◆ Task requirements
The answer must consist only of the lines from the line with "destruct (main_print_loop fuel" to the line with "[map firstn first_nonzero].", both included, exactly as they stand below.

Stored data

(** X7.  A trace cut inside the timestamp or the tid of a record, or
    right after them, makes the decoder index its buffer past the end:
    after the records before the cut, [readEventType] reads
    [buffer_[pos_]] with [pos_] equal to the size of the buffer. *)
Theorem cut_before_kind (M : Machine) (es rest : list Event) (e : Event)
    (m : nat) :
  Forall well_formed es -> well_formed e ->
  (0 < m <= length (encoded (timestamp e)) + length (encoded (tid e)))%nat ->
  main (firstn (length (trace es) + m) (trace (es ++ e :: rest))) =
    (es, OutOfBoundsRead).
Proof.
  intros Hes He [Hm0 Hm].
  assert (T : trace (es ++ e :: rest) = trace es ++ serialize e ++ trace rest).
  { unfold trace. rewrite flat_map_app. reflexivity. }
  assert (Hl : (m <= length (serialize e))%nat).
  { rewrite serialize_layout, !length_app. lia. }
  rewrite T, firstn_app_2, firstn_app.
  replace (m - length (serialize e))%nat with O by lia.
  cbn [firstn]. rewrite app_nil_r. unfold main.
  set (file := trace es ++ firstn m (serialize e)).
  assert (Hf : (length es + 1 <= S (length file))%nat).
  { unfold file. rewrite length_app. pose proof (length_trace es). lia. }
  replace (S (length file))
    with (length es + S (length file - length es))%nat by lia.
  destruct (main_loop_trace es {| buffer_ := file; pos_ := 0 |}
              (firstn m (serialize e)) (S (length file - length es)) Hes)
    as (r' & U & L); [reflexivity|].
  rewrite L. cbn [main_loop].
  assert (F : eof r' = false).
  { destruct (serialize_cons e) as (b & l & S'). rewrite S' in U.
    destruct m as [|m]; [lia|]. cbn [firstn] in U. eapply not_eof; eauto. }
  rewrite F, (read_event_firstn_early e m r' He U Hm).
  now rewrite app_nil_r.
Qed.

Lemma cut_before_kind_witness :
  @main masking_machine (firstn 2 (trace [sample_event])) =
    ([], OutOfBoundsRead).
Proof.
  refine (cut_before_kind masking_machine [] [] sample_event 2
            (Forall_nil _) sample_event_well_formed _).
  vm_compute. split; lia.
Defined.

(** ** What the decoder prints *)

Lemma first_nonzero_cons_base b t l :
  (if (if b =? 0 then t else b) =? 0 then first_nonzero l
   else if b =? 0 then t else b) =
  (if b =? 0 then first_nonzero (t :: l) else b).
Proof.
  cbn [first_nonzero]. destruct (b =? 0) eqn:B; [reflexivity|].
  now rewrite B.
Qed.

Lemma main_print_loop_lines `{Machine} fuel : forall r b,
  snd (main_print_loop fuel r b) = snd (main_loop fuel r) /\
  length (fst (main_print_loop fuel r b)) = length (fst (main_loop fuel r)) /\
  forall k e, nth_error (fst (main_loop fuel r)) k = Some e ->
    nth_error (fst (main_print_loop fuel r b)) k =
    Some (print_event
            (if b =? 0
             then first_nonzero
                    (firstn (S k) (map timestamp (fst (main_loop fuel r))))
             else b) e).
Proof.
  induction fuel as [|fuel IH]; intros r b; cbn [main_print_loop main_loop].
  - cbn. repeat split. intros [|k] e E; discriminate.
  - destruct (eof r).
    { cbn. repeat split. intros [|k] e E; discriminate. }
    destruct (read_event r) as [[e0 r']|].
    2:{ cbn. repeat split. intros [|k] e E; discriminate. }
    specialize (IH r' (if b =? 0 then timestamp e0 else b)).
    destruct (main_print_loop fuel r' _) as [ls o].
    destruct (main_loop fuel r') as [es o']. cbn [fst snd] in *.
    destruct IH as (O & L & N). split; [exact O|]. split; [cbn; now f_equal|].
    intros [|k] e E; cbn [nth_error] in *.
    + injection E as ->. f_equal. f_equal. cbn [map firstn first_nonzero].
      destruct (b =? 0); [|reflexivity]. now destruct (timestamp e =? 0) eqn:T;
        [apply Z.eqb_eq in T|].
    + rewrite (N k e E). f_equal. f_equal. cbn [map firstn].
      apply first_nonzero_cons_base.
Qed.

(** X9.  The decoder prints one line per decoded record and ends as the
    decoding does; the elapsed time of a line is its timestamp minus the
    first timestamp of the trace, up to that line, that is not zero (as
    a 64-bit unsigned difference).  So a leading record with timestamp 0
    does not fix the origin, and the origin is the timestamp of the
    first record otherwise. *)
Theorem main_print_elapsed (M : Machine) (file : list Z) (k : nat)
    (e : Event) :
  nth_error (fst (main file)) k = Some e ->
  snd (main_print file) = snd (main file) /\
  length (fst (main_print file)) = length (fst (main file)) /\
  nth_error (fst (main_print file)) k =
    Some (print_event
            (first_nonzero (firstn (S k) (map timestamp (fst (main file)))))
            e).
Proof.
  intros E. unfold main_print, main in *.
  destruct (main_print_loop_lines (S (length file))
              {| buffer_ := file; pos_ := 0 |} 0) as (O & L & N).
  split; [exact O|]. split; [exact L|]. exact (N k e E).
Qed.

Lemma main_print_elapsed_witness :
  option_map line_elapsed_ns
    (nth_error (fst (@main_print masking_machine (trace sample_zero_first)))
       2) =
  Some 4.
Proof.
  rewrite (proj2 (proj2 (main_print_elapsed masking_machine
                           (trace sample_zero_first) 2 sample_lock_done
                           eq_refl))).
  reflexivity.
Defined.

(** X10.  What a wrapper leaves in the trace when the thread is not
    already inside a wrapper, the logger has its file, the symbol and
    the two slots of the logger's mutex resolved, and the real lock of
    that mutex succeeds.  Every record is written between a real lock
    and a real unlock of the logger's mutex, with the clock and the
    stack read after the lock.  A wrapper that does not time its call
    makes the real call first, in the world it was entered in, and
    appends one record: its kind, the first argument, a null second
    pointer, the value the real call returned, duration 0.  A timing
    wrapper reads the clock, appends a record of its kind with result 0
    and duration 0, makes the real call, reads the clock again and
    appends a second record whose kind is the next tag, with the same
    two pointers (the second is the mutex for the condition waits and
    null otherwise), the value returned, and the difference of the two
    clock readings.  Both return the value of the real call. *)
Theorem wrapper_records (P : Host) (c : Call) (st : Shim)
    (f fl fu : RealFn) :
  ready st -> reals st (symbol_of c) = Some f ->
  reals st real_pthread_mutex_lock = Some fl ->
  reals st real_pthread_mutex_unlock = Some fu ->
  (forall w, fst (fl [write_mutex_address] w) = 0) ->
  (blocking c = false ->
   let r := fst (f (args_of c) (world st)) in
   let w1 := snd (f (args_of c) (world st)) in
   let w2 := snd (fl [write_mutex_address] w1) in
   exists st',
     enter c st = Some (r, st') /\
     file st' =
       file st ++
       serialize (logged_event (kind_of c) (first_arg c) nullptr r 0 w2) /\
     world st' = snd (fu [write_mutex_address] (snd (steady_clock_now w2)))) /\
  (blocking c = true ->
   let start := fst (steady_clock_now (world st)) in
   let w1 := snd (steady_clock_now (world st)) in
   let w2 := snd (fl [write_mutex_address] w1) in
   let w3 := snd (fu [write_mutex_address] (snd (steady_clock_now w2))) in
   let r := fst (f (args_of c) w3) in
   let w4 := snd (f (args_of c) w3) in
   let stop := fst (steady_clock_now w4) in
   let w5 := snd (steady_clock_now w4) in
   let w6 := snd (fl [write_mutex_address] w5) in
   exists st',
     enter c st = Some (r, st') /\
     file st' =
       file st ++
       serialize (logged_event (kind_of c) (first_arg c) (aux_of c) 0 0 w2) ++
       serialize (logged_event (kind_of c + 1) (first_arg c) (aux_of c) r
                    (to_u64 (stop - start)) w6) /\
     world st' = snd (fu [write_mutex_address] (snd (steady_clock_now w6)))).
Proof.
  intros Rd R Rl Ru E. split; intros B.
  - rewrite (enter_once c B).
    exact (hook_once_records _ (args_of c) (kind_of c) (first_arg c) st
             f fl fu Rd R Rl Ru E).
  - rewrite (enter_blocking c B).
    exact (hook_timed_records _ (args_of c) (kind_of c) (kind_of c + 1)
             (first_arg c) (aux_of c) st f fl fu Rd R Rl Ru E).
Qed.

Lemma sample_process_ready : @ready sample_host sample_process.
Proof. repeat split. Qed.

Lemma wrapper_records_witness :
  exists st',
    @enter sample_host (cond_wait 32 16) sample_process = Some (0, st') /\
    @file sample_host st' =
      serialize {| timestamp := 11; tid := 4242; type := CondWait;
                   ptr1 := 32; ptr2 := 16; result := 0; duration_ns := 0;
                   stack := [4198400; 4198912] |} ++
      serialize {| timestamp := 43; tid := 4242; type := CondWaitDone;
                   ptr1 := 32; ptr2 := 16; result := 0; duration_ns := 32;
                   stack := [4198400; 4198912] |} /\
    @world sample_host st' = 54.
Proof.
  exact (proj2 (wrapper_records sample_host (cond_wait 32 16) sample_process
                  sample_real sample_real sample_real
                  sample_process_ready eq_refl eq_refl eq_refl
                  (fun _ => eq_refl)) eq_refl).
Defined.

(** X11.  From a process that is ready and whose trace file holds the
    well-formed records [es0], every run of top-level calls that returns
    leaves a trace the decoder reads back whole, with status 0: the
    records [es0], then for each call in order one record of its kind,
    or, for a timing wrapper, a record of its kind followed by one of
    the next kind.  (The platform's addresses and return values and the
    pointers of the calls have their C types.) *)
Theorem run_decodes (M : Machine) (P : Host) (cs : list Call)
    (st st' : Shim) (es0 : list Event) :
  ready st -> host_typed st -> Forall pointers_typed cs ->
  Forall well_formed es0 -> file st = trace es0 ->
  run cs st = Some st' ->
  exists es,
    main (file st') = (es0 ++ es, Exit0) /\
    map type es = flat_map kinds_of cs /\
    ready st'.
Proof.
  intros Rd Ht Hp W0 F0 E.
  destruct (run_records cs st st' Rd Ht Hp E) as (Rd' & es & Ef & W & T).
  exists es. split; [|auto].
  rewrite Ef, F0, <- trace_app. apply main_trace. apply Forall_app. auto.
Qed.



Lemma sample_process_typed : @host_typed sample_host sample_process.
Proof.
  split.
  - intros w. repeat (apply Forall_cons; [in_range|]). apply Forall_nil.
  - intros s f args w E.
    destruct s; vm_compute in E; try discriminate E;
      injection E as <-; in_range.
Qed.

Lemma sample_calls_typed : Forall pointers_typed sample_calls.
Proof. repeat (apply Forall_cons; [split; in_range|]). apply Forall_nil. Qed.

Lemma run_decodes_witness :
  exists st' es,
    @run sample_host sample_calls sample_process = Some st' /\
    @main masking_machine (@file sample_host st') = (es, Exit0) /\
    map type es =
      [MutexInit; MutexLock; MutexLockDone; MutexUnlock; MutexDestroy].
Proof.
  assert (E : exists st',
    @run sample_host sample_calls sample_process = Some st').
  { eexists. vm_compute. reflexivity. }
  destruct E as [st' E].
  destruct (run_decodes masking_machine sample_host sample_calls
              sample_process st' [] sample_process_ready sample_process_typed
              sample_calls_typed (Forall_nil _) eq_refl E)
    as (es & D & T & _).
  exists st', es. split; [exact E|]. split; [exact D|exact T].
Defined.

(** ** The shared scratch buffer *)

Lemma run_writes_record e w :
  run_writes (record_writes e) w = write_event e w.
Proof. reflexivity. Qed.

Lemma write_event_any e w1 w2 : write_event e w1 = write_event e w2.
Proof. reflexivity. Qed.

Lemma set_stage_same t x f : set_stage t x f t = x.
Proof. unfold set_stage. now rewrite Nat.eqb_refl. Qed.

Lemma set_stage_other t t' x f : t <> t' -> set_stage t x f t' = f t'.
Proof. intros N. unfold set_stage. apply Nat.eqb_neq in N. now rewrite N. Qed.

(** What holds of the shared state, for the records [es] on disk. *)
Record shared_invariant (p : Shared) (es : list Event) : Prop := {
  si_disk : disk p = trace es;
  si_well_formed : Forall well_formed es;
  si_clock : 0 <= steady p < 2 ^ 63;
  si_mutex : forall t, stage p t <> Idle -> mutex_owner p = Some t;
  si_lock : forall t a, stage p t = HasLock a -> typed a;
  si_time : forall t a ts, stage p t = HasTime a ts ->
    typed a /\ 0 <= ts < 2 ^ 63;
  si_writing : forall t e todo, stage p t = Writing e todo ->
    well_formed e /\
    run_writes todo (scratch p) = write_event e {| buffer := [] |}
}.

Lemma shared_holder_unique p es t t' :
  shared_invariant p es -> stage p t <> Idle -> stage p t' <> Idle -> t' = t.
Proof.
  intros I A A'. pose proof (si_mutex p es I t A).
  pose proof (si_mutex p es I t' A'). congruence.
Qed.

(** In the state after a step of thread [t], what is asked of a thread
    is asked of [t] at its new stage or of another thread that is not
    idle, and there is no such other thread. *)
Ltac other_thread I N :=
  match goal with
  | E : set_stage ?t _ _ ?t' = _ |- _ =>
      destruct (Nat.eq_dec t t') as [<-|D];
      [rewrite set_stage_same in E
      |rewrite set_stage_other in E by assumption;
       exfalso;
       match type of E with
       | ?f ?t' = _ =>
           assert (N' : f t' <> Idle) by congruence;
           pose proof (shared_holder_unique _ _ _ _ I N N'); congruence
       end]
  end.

◆ Answer space
    destruct (main_print_loop fuel r' _) as [ls o].
    destruct (main_loop fuel r') as [es o']. cbn [fst snd] in *.
    destruct IH as (O & L & N). split; [exact O|]. split; [cbn; now f_equal|].
    intros [|k] e E; cbn [nth_error] in *.
    + injection E as ->. f_equal. f_equal. cbn [map firstn first_nonzero].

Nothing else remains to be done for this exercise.